MCP-native post-generation validation layer for LLM outputs.
Lemma is a Python MCP server that exposes model-agnostic LLM output validation as callable tools. Any agentic system — Claude, GPT, or a custom agent — can invoke Lemma's tools mid-reasoning to check outputs before acting on them or returning them to users.
The core idea: if you can't fully trust an LLM's output, you can build infrastructure to check it.
While building an AI-powered review management system, I hit a specific failure: the model generated repetitive responses that violated Google's content policies. Clients lost rankings. The outputs were technically fluent but contextually harmful — and nothing caught them before they reached users.
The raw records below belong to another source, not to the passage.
(** The system [New] leaves behind: the refresh loop runs when the interval is
    positive. *)
Definition started {E} (c : Client E) (n : nat) : system E :=
  (MkWorld c n [], if 0 <? c_refreshInterval c then [RIdle] else []).

(** ** The invariant *)

Section invariant.
Context {E : Type}.
Implicit Types (c : Client E) (p : pc E) (ps : list (pc E)) (w : world E).

(** The connections a goroutine is responsible for. *)
Definition pc_conns p : list conn :=
  match p with
  | CStore _ cn => [cn]
  | RRetire l | XCancel l | XWait l | XClosing l _ => l
  | _ => []
  end.

(** The connections the client is responsible for; [Close] takes them over. *)
Definition stored c : list conn :=
  if c_closed c then [] else (map_to_list (c_nodeConns c)).*2 ++ (me_conn <$> c_endpoints c).

Definition closer p : list () :=
  match p with XCancel _ | XWait _ | XClosing _ _ => [()] | _ => [] end.
Definition looper p : list () :=
  match p with RIdle | RFetch | RInstall _ | RRetire _ => [()] | _ => [] end.

Definition topology_ok (s : Snapshot) : Prop := snapshot_wf s ∧ in_u32 (ShardCount s).

(** What a goroutine's position says about the client. *)
Definition pc_ok c p : Prop :=
  match p with
  | RInstall (Ok s) => topology_ok s
  | XClosing _ _ => c_refreshDone c = true
  | XRet e => c_closeDone c = true ∧ c_closeErr c = e
  | _ => True
  end.

Record client_ok c : Prop := {
  ok_endpoints : c_endpoints c ≠ [];
  ok_clients : c_nodeClients c = c_nodeConns c;
  ok_owned : ∀ a cn, c_nodeConns c !! a = Some cn → OwnsAddress (c_topology c) a = true;
  ok_topology : topology_ok (c_topology c);
  ok_done : c_closeDone c = true → c_closed c = true ∧ c_refreshDone c = true
}.

Definition one (b : bool) : list () := if b then [()] else [].

Record sys_ok (s : system E) : Prop := {
  sok_client : client_ok (w_client s.1);
  sok_pcs : Forall (pc_ok (w_client s.1)) s.2;
  sok_conns : w_closed s.1 ++ stored (w_client s.1) ++ (s.2 ≫= pc_conns) ≡ₚ seq 0 (w_next s.1);
  sok_closer : s.2 ≫= closer = one (c_closed (w_client s.1) && negb (c_closeDone (w_client s.1)));
  sok_looper : s.2 ≫= looper = one (negb (c_refreshDone (w_client s.1)))
}.

(** Replacing one goroutine's position. *)
Lemma bind_insert {A B} (f : A → list B) (l : list A) i x y :
  l !! i = Some x → ∃ rest, l ≫= f ≡ₚ f x ++ rest ∧ <[i:=y]> l ≫= f ≡ₚ f y ++ rest.
Proof.
  intros H. exists ((take i l ++ drop (S i) l) ≫= f).
  rewrite <-(take_drop_middle l i x H) at 1. rewrite insert_take_drop by (by eapply lookup_lt_Some).
  rewrite !bind_app, !bind_cons. split; solve_Permutation.
Qed.

Lemma Permutation_unit (l k : list ()) : l ≡ₚ k → l = k.
Proof.
  intros H%Permutation_length. revert k H. induction l as [|[] l IH]; intros [|[] k] H; try done.
  f_equal. apply IH. by injection H.
Qed.

Lemma Fetch_ok (server : nat → attempt E) s :
  wire_server server → Fetch server = Ok s → topology_ok s.
Proof.
  intros [Hc Hn] H. apply fetch_loop_Ok in H as (l1 & a & l2 & nl & sm & Hl & _ & _ & Hnl & Hsm & Ha).
  assert (∃ i, a = server i) as [i ->].
  { assert (a ∈ server <$> seq 1 maxCoherenceAttempts) as Hin by (rewrite Hl; set_solver).
    apply list_elem_of_fmap in Hin as (i & -> & _). by exists i. }
  apply accept_Ok in Ha as (g & sc & infos & _ & Hsc & Hacc & -> & _); [|by eapply Hc|by eapply Hn].
  split; [|done]. by destruct (accepted_wf g sc infos (sm_ShardToNodeId sm) (sm_ShardToOwners sm)
                   (sm_ReplicationFactor sm) Hsc Hacc).
Qed.

Lemma fetch_from_ok eps ctx server start todo k fe i s :
  (∀ i, wire_server (server i)) →
  fetch_from (E := E) eps ctx server start todo k fe = Ok (i, s) → topology_ok s.
Proof.
  intros Hw. revert k fe. induction todo as [|todo IH]; intros k fe; cbn [fetch_from]; [done|].
  destruct (ctx k); [done|]. destruct (Fetch _) eqn:Hf; [|apply IH].
  intros [= <- <-]. by eapply Fetch_ok.
Qed.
Prompt engineering, context windows, and keyword constraints didn't solve the core problem. What was missing was a post-generation validation layer — something that checks outputs against constraints after generation, before downstream use.
Lemma is that layer.
A concrete example: validating Claude's tool call outputs before they trigger downstream actions in an agentic pipeline — catching hallucinated parameters or contradictory instructions before execution.
LLM Raw Response
↓
[Lemma MCP Server] ← any agent calls verify_output() as an MCP tool
↓
┌─────────────────────────────────┐
│ Validators │
│ - Mathematical consistency │
│ - Logical contradiction │
└─────────────────────────────────┘
↓
┌─────────────────────────────────┐
│ Structured Failure Logger │
│ - tenant_id tagged events │
│ - severity + violation_type │
│ - fine-tuning signal format │
└─────────────────────────────────┘
↓
Validated ✓ or Flagged ✗ + Reason + Structured Log
Master tool. Runs all validators and returns aggregated result.
Input:
{
"output": "<LLM raw response>",
"spec": "<optional behavioral specification>",
"context": "<optional prior context>",
"token": "<optional JWT for tenant isolation>"
}Output:
{
"verified": false,
"violations": [
{
"type": "math_error",
"severity": "high",
"expression": "2 + 3 = 7",
"detail": "LHS evaluates to 5 but RHS is 7"
},
{
"type": "logical_contradiction",
"severity": "high",
"output_claim": "The service is available in all regions.",
"context_claim": "The service is not available in Asia.",
"detail": "Output contradicts provided context"
}
],
"scores": {
"math_validity": 0.0,
"consistency": 0.5
}
}Uses SymPy to symbolically validate mathematical expressions in LLM output. Catches arithmetic errors with exact detail — not pattern matching.
Rule-based contradiction detection across multi-sentence outputs. Checks output claims against provided context for logical contradictions. Initial implementation is rule-based — not ML-based.
| Layer | Technology |
|---|---|
| MCP Server | Python MCP SDK (FastMCP) |
| Math Validation | SymPy |
| Schema / Types | Pydantic v2 |
| Auth | PyJWT |
| Logging | JSON structured output |
| Testing | pytest |
git clone https://github.com/0210shivam/lemma
cd lemma
python3 -m venv venv
source venv/bin/activate
pip install -r requirements.txtRun the MCP server:
python server.pyRun tests:
pytest tests/ -vRun validators directly:
from tools.validate_math import validate_math
result = validate_math("The total is 2 + 3 = 7")
print(result)MATH: False | 1 violation(s)
CONSISTENCY: False | 1 violation(s)
TOTAL VIOLATIONS: 2
{
"tenant_id": "org_test",
"violation_type": "math_error",
"severity": "high",
"violations": [...],
"scores": {"math_validity": 0.0, "consistency": 0.5}
}
- Consistency checker is rule-based — detects direct negation patterns but will miss paraphrased contradictions ("available everywhere" vs "not offered in Asia"). Semantic similarity model planned.
- Sequential validation — validators run one after another. Async pipeline needed for production throughput.
- Math extraction is pattern-based — catches explicit
X + Y = Zexpressions but not implicit numerical reasoning across sentences. - No persistence layer — failure events emit to stdout only. Database sink needed for multi-tenant dashboards.
Active development. Core validation pipeline working. Includes: mathematical validation, logical contradiction detection, JWT multi-tenant auth, structured failure logging, pytest test suite. Planned: spec compliance scoring, semantic consistency, async pipeline.
Built to solve a real production failure. Inspired by the reliability gap between fluent and trustworthy LLM outputs.